Semaine du13 au 18 février

LES FEUX SAUVAGES
De Jia Zhangke -Chine-1H51 Vost
Avec Zhao Tao
Rattrapé par les marées, traduction du titre international (Caught by the Tides) du nouveau film de Jia Zhang-ke, permet peut-être de mieux l’appréhender. À 53 ans, le réalisateur chinois revisite son cinéma avec un récit en trois parties, situées respectivement en 2001, 2006 et 2022, non pour signer une grande fresque romanesque comme Au-delà des montagnes ou Les Éternels, mais pour reparcourir l’itinéraire emprunté par son cinéma dans la Chine du XXIe siècle. « Les marées » ou les « feux sauvages » sont à entendre comme des vagues de souvenirs irrépressibles, les siens et ceux de son actrice fétiche, Zhao Tao. Ils resurgissent par le biais d’images de précédents films, mais aussi de rushes inédits, comme extirpés des archives du cinéaste. Pour rassembler ces différentes périodes, le film s’en tient à un embryon de mélodrame : un couple se déchire, se perd de vue et se retrouve.
Les deux personnages, Qiaoqiao (Zhao Tao) et Bin (Li Zhubin), sont apparus pour la première fois il y a vingt-deux ans dans Plaisirs inconnus, dont on retrouve beaucoup d’images dans la première partie,, bien qu’elles soient ici agencées différemment : les scènes de rue, de chant et de chorégraphie s’enchaînent de façon purement musicale, en passant d’un morceau électronique populaire à un autre, sans que jamais ne s’amorce véritablement un récit, ne se déroule le début de l’intrigue, elle paraît surtout s’inscrire dans le mouvement frénétique de la ville.
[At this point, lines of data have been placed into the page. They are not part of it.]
(** For finite [frameCount], [fps] and [startTime],
    [frameCountToDuration] returns [frameCount / fps] with no factor 1000;
    [durationToFrameCount] of that value is
    [Math.floor(frameCount / fps / 1000 * fps)] computed in doubles; and
    [startScreencast] given a frame count and no duration injects the
    duration [frameCount / fps] (seconds, where milliseconds are
    expected). *)
Lemma frameCount_duration_units (fc fps st : float) :
  isFinite fc = true -> isFinite fps = true -> isFinite st = true ->
  Util.frameCountToDuration fc fps = Ok (fc / fps)%float /\
  Util.durationToFrameCount (fc / fps)%float fps =
    (if isFinite (fc / fps)%float then Ok (Math_floor ((fc / fps) / 1000 * fps)%float)
     else Throw "duration must be number") /\
  startScreencast (mkOptions (Some fps) (Some st) None (Some fc)) =
    Ok (mkInjected (Some fps) st (Some (fc / fps)%float) (Some (Dbl fc))).
Proof.
  intros Hfc Hfps Hst.
  assert (H1 : Util.frameCountToDuration fc fps = Ok (fc / fps)%float)
    by (unfold Util.frameCountToDuration; rewrite Hfc, Hfps; reflexivity).
  split; [exact H1|]. split.
  - unfold Util.durationToFrameCount. rewrite Hfps.
    destruct (isFinite (fc / fps)%float); reflexivity.
  - unfold startScreencast; simpl. rewrite Hfps, Hst, Hfc. simpl. rewrite H1. reflexivity.
Qed.

(** C10 (failing input): 1000 frames at 13 fps. [frameCountToDuration]
    gives the double [1000 / 13] (no factor 1000), and
    [durationToFrameCount] of it computes [Math.floor(1000 / 13 / 1000 * 13)]
    in doubles, which is 0 because the double product is just below 1,
    while [floor(1000 / 1000)] is 1. [startScreencast] with 300 frames at
    30 fps and no duration injects the duration 10, where 300 frames at
    30 fps last 10000 ms. *)
Theorem roundtrip_1000_13 :
  Util.frameCountToDuration 1000%float 13%float = Ok (1000 / 13)%float /\
  Util.durationToFrameCount (1000 / 13)%float 13%float = Ok (Int 0) /\
  1000 / 1000 = 1 /\
  startScreencast (mkOptions (Some 30%float) None None (Some 300%float)) =
    Ok (mkInjected (Some 30%float) 0%float (Some 10%float) (Some (Dbl 300%float))).
Proof. split; [|split; [|split]]; vm_compute; reflexivity. Qed.

End DurationUnits.

Module ChunkDuration.
Import Chunks.

(** A chunk with no rendered frame contributes [duration -
    transitionDuration]. *)
Lemma getOutputDuration_unrendered (c : chunk) :
  c_frameCount c = 0 -> (getOutputDuration c == c_duration c - transitionDuration c)%Q.
Proof.
  intros H. unfold getOutputDuration, synth_getOutputDuration. rewrite H, orb_true_r.
  destruct (Qeq_bool (c_duration c) 0) eqn:E; [|reflexivity].
  apply Qeq_bool_eq in E. rewrite E. reflexivity.
Qed.

Lemma with_transition_frameCount (c : chunk) (t : option (string * option Q)) :
  c_frameCount (with_transition c t) = c_frameCount c.
Proof. destruct t as [[id d]|]; reflexivity. Qed.

Lemma input_all_duration (s0 s : csynth) (l : list (chunk * option (string * option Q))) :
  (forall c t, In (c, t) l -> c_frameCount c = 0) ->
  input_all s0 l = Ok s ->
  s_chunks s = s_chunks s0 ++ map (fun '(c, t) => with_transition c t) l /\
  (s_duration s == s_duration s0 +
     fold_right (fun c acc => c_duration c - transitionDuration c + acc) 0
       (map (fun '(c, t) => with_transition c t) l))%Q.
Proof.
  revert s0. induction l as [|[c t] l IH]; intros s0 Hfc Hin; simpl in Hin.
  - injection Hin as <-. simpl. rewrite app_nil_r. split; [reflexivity|ring].
  - unfold input in Hin.
    destruct (negb (Qeq_bool (c_width c) (s_width s0))); [discriminate|].
    destruct (negb (Qeq_bool (c_height c) (s_height s0))); [discriminate|].
    destruct (negb (Qeq_bool (c_fps c) (s_fps s0))); [discriminate|].
    destruct (transition_check t); [|discriminate].
    destruct (IH _ (fun c' t' H => Hfc c' t' (or_intror H)) Hin) as [H1 H2]. simpl in H1, H2.
    split.
    + rewrite H1, <- app_assoc. reflexivity.
    + rewrite H2. simpl.
      rewrite (getOutputDuration_unrendered (with_transition c t)).
      * ring.
      * rewrite with_transition_frameCount. apply (Hfc c t). left. reflexivity.
Qed.

(** C4: inputting chunks none of which has rendered a frame into a fresh
    [ChunkSynthesizer] (duration 0) appends them, each with its
    transition, in order, and sets the duration to the sum over them of
    [duration - transition.duration] (0 for a chunk without transition). *)
Theorem input_total_duration (s0 s : csynth) (l : list (chunk * option (string * option Q))) :
  s_duration s0 = 0%Q ->
  (forall c t, In (c, t) l -> c_frameCount c = 0) ->
  input_all s0 l = Ok s ->
  s_chunks s = s_chunks s0 ++ map (fun '(c, t) => with_transition c t) l /\
  (s_duration s ==
     fold_right (fun c acc => c_duration c - transitionDuration c + acc) 0
       (map (fun '(c, t) => with_transition c t) l))%Q.
Proof.
  intros H0 Hfc Hin. destruct (input_all_duration s0 s l Hfc Hin) as [H1 H2].
  split; [exact H1|]. rewrite H2, H0. ring.
Qed.

Lemma input_total_duration_witness :
  exists s,
    s_duration (mkCsynth 1280 720 30 0 []) = 0%Q /\
    (forall c t, In (c, t) [(mkChunk 1280 720 30 5000 None 0 false [], Some ("fade"%string, @None Q));
                            (mkChunk 1280 720 30 3000 None 0 false [], None)] -> c_frameCount c = 0) /\
    input_all (mkCsynth 1280 720 30 0 [])
      [(mkChunk 1280 720 30 5000 None 0 false [], Some ("fade"%string, @None Q));
       (mkChunk 1280 720 30 3000 None 0 false [], None)] = Ok s /\
    (s_chunks s = s_chunks (mkCsynth 1280 720 30 0 []) ++
       map (fun '(c, t) => with_transition c t)
         [(mkChunk 1280 720 30 5000 None 0 false [], Some ("fade"%string, @None Q));
          (mkChunk 1280 720 30 3000 None 0 false [], None)] /\
     (s_duration s ==
        fold_right (fun c acc => c_duration c - transitionDuration c + acc) 0
          (map (fun '(c, t) => with_transition c t)
             [(mkChunk 1280 720 30 5000 None 0 false [], Some ("fade"%string, @None Q));
              (mkChunk 1280 720 30 3000 None 0 false [], None)]))%Q).
Proof.
  exists (match input_all (mkCsynth 1280 720 30 0 [])
            [(mkChunk 1280 720 30 5000 None 0 false [], Some ("fade"%string, @None Q));
             (mkChunk 1280 720 30 3000 None 0 false [], None)] with
          | Ok s => s | Throw _ => mkCsynth 1280 720 30 0 [] end).
  assert (Hfc : forall c t, In (c, t) [(mkChunk 1280 720 30 5000 None 0 false [], Some ("fade"%string, @None Q));
                            (mkChunk 1280 720 30 3000 None 0 false [], None)] -> c_frameCount c = 0).
  { intros c t [H|[H|[]]]; injection H as <- _; reflexivity. }
  assert (Hin : input_all (mkCsynth 1280 720 30 0 [])
      [(mkChunk 1280 720 30 5000 None 0 false [], Some ("fade"%string, @None Q));
       (mkChunk 1280 720 30 3000 None 0 false [], None)] =
      Ok (match input_all (mkCsynth 1280 720 30 0 [])
            [(mkChunk 1280 720 30 5000 None 0 false [], Some ("fade"%string, @None Q));
             (mkChunk 1280 720 30 3000 None 0 false [], None)] with
          | Ok s => s | Throw _ => mkCsynth 1280 720 30 0 [] end)) by (vm_compute; reflexivity).
  split; [reflexivity|]. split; [exact Hfc|]. split; [exact Hin|].
  exact (input_total_duration (mkCsynth 1280 720 30 0 []) _ _ eq_refl Hfc Hin).
Defined.

End ChunkDuration.

Module ChunkAudio.
Import Chunks ChunkDuration.

Lemma start_loop_cons (off : Q) (i : nat) (c : chunk) (cs : list chunk) :
  start_loop off i (c :: cs) =
    (map (fun a => (i, shift off (c_duration c) a)) (c_audios c)
       ++ fst (start_loop (off + getOutputDuration c)%Q (S i) cs),
     (if c_completed c then [] else [(i, off)])
       ++ snd (start_loop (off + getOutputDuration c)%Q (S i) cs)).
Proof. simpl. destruct (start_loop (off + getOutputDuration c)%Q (S i) cs); reflexivity. Qed.

(** The audios [start()] adds from the chunks: those of the chunk at
    index [j] moved by the running offset, the sum of the output durations
    of the chunks before it. *)
Lemma start_loop_own (off : Q) (i : nat) (cs : list chunk) :
  fst (start_loop off i cs) =
    concat (imap (fun j c =>
      map (fun a => (i + j, shift (fold_left Qplus (map getOutputDuration (take j cs)) off)
                                  (c_duration c) a))%nat (c_audios c)) cs).
Proof.
  revert off i. induction cs as [|c cs IH]; intros off i; [reflexivity|].
  rewrite start_loop_cons, imap_cons. simpl. rewrite Nat.add_0_r. f_equal.
  rewrite IH. f_equal. apply imap_ext. intros j c' _. simpl.
  rewrite Nat.add_succ_r. reflexivity.
Qed.

Lemma render_offset_below (off : Q) (i j : nat) (cs : list chunk) :
  (j < i)%nat -> render_offset j (snd (start_loop off i cs)) = None.
Proof.
  revert off i. induction cs as [|c cs IH]; intros off i Hj; [reflexivity|].
  rewrite start_loop_cons. simpl. destruct (c_completed c); simpl.
  - apply IH. lia.
  - replace (Nat.eqb j i) with false by (symmetry; apply Nat.eqb_neq; lia). apply IH. lia.
Qed.

Lemma render_offset_cons_neq (i j : nat) (o : Q) (r : list (nat * Q)) :
  j <> i -> render_offset j ((i, o) :: r) = render_offset j r.
Proof. intros H. simpl. apply Nat.eqb_neq in H. rewrite H. reflexivity. Qed.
Cette partie et la suivante – plus mélancolique et composée notamment de plans de Still Life – ravivent le souvenir de cette période du cinéma de Jia Zhang-ke ; Les ellipses racontent ainsi autant les mutations de la Chine (de l’effervescence libérale à la désillusion capitaliste, jusqu’à l’ère de la surveillance technologique) que celles du cinéma, et plus précisément de l’œuvre de Jia Zhangke. Si le scénario que bricole ce remix ne tient pas vraiment (ce que trahit, exemplairement, le choix de faire de Qiaoqiao un personnage muet), il fait surtout ici office de lien distant entre les morceaux assemblés.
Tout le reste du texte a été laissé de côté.